The price of Bitcoin (BTC) has seen a great week with a surge to $11,700. After two months of consolidating inside a range, the price of Bitcoin finally broke through the psychological barrier of $10,000 and currently faces the final hurdle before the bull market can start.
Most often, people become bullish once they see green candles, with which extraordinary targets can be found on social media. Can these be justified or is a cool-down period more likely in the near term?
Cryptocurrency market daily snapshot 1/8/2020. Source: Coin360
Bitcoin closes one-year-old CME gap and faces significant resistance
As Bitcoin’s price broke through the barrier of $10,000, the next significant resistance zone became the $11,500-11,800 area. Since BTC was range-bound for two months, the breakout ended up being a very volatile move as anticipated, going up by $1,500 after this breakout finally happened.
BTC/USD 1-day chart. Source: TradingView
Given that the price of Bitcoin surged this fast in such a short period of time, it’s not likely that the price of Bitcoin breaks through the resistance zone in one-go.
The $11,500-11,800 resistance area is an ancient and substantial area on the charts. Not only did this level serve as resistance throughout the summer of 2019, but it also acted as resistance during the peak mania of December 2017.
Therefore, this is essentially the last massive level for resistance. If the price of Bitcoin breaks through this zone, then there is a lot of open range above and a new bull market will be upon us.
BTC/USD 1-day chart. Source: TradingView
Interestingly, the majority of the CME Bitcoin futures gaps get filled. However, they don’t necessarily get filled immediately as today has shown. The chart above, for example, is showing a gap at $11,700 from August 2019 that just got filled.
What’s next? The chart is showing a clear gap in the $9,700-10,000 area, unfilled. The likelihood of this gap to be filled starts to increase with the current upward momentum, making a retrace toward the $9,800 area more likely with each day.
The $11,300-11,400 barrier is crucial on lower timeframes
BTC/USD 1-hour chart. Source: TradingView
The 1-hour chart is showing a clear uptrend and holding the previous resistance zone at $11,400 is crucial for the bulls.
An example can be seen in the previous resistance zone. Bitcoin’s price couldn’t break through the $11,200 level for a few days, but after three tests, the breakthrough occurred. Immediately after, the price confirmed the previous resistance zone as a support level and continued the rally.
An identical approach is required for the $11,400 level. If that level holds for support, more continuation is expected toward $12,000. If the level is lost, a further correction towards $10,800 or lower becomes very possible.
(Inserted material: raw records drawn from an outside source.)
Lemma admit_task_keyed c s r pid k e d b l st :
  nonempty k = true -> keyed pid k (tb st) ->
  same_work (tb st) (tb (admit_task c s r pid (Some k) e d b l st).2).
Proof.
  intros Hne Hk. unfold admit_task. rewrite Hne. cbn [negb]. unfold mbind at 1, M_bind at 1.
  pose proof (prior_admission_reads eq c s r pid k e d st) as Ht.
  destruct (prior_admission c s r pid k e d st) as [[old|x] st1] eqn:E; simpl in Ht; [|by rewrite Ht].
  rewrite Ht in *. unfold mbind at 1, M_bind at 1, gets at 1. fold (receipt_scope pid).
  destruct (receipt_of "task.create" (receipt_scope pid) k (tb st1)) as [row|] eqn:Er.
  - destruct (has_spec (rc_txn_id row)); [apply answer_receipt_work|].
    destruct old as [prior|]; [apply rebuild_receipt_work|reflexivity].
  - destruct old as [prior|]; [apply rebuild_receipt_work|]. exfalso. destruct Hk as [Hk|(row & Hrow)]; [|congruence].
    eapply (prior_admission_found c s r pid k e d); [exact E|by rewrite Ht|done].
Qed.

(** The project of the request is found where [names_project] says. *)
Lemma select_project {A} project pid (rest : option string -> M A) st :
  names_project project pid (tb st) ->
  (q ← (if str_truthy project
        then p ← project_of (default EmptyString project); mret (Some (p_id p)) else mret None); rest q) st =
  rest pid st.
Proof.
  unfold names_project. destruct (str_truthy project); [|by intros ->].
  intros (p & Hfind & ->).
  assert (project_of (default EmptyString project) st = (Ok p, st)) as Hproj.
  { unfold project_of. unfold mbind, M_bind, gets. cbv beta iota. by rewrite Hfind. }
  unfold mbind, M_bind. by rewrite Hproj.
Qed.

Lemma create_task_body_keyed calls c s r project pid k e d b st :
  admission_respects idle calls -> nonempty k = true ->
  names_project project pid (tb st) -> keyed pid k (tb st) ->
  same_work (tb st) (tb (create_task_body calls c s r project (Some k) e d b st).2).
Proof.
  intros [Hf He] Hne Hp Hk.
  assert (forall A (m : M A) (q : A -> M json), steps idle m ->
    (forall a, spec same_work (keyed pid k) (q a) (fun _ _ => True)) ->
    spec same_work (keyed pid k) (m ≫= q) (fun _ _ => True)) as Hbind.
  { intros A m q Hm Hq. apply (spec_bind same_work m q _ (fun _ => keyed pid k)); [|done].
    intros u Hu. specialize (Hm u). split; [by apply id_work|].
    destruct (m u).1; [|done]. by eapply keyed_idle. }
  pose proof rewrite_spec_snapshots_idle.
  unfold create_task_body. rewrite (select_project project pid) by done.
  match goal with |- same_work _ (tb (?m st).2) =>
    assert (spec same_work (keyed pid k) m (fun _ _ => True)) as Hm; [|by apply Hm] end.
  apply Hbind; [destruct (String.eqb c _); steps_walk|]. intros s1.
  apply Hbind; [done|]. intros [s2 ?]. apply Hbind; [apply validate_spec_snapshot_refs_steps; exact _|]. intros ids.
  apply Hbind; [steps_walk|]. intros s3. apply Hbind; [steps_walk|]. intros preds.
  apply Hbind; [steps_walk|]. intros ?. apply Hbind; [steps_walk|]. intros ?.
  apply Hbind; [steps_walk|]. intros ?. apply spec_transaction; [exact _|].
  intros u Hu. split; [|by destruct (_ u).1]. by apply admit_task_keyed.
Qed.
End ExactlyOnce.

(** ** Keys survive *)

Definition keeps_keys (t t' : tables) : Prop := forall pid k, run_keyed pid k t -> run_keyed pid k t'.

#[global] Instance keeps_keys_preorder : PreOrder keeps_keys.
Proof. split; [by intros ? ? ?|]. intros a b c H1 H2 pid k Hk. auto. Qed.

Lemma keeps_keys_same t t' : runs t' = runs t -> keeps_keys t t'.
Proof. intros He pid k. unfold run_keyed. by rewrite He. Qed.

#[global] Instance keeps_keys_benign : Benign keeps_keys.
Proof.
  constructor; try exact _; intros; try (by apply keeps_keys_same); intros pid k (r0 & Hr & Hp & Hk).
  - exists (if p r0 then f r0 else r0). split; [simpl; apply in_update_where; by exists r0|].
    destruct (H r0) as [_ Hpr _ Hky]. destruct (p r0); split; congruence.
  - exists r0. split; [simpl; apply in_or_app; by left|done].
Qed.

#[global] Instance keeps_keys_checkpoints : CheckpointWrites keeps_keys.
Proof. split; intros; by apply keeps_keys_same. Qed.

#[global] Instance keeps_keys_tasks : TaskUpdates keeps_keys (fun _ _ => True).
Proof. intros t p f _. by apply keeps_keys_same. Qed.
Total crypto market cap faces resistance too
Total market capitalization cryptocurrency 1-day chart. Source: TradingView
The total market capitalization broke through the crucial barrier of $270 billion and immediately flipped that level into support. This support/resistance flip was the start of an even more significant surge, as the total market cap touched the $350 billion level.
However, is further continuation warranted? Very unlikely, given the immense expansion of the past two weeks. A reasonable approach would be a test of the previous resistance as a new support level at around $285 billion.
The bullish scenario for Bitcoin
BTC/USD 1-day bullish scenario chart. Source: TradingView
The bullish scenario depends on the crucial threshold of $11,300-11,400 as the pivot to hold for the price of Bitcoin.
A bullish breakout would preferably see the price of Bitcoin clear the $11,500-11,700 resistance zone and flip that area for support. As stated previously, this is the final significant hurdle. If Bitcoin’s price breaks through the resistance zone and conquers this level, further upward momentum can be expected.
The levels to watch if Bitcoin breaks through this resistance are primarily the next resistance zones found between $15,000-17,000.
The bearish scenario for Bitcoin
BTC/USD 1-day bearish scenario chart. Source: TradingView
However, is such a breakout likely to occur after the recent expansion? It seems very unreasonable to break through a resistance zone of such significance in one try.
A more reasonable approach is a renewed range-bound construction, just like the previous months have been. The green zone between $9,700-10,000 is crucial to hold. If that area flips for support (after rejecting the $11,500-11,800 area), a new range is defined, and the price of Bitcoin can then move sideways for several months.
This range-bound construction would also line up with the 100-day and 200-day moving averages (MAs) as these are still below the spot price. As long as this remains unchanged, the BTC price is in bull territory.
What about altcoins?
Once Bitcoin starts to consolidate and correct, major altcoins will most likely do the same, and then the money will flow from the majors and Bitcoin toward the smaller cap coins and tokens. In other words, the current “altseason” may still have a lot more room to run.
The views and opinions expressed here are solely those of the author and do not necessarily reflect the views of Cointelegraph. Every investment and trading move involves risk. You should conduct your own research when making a decision.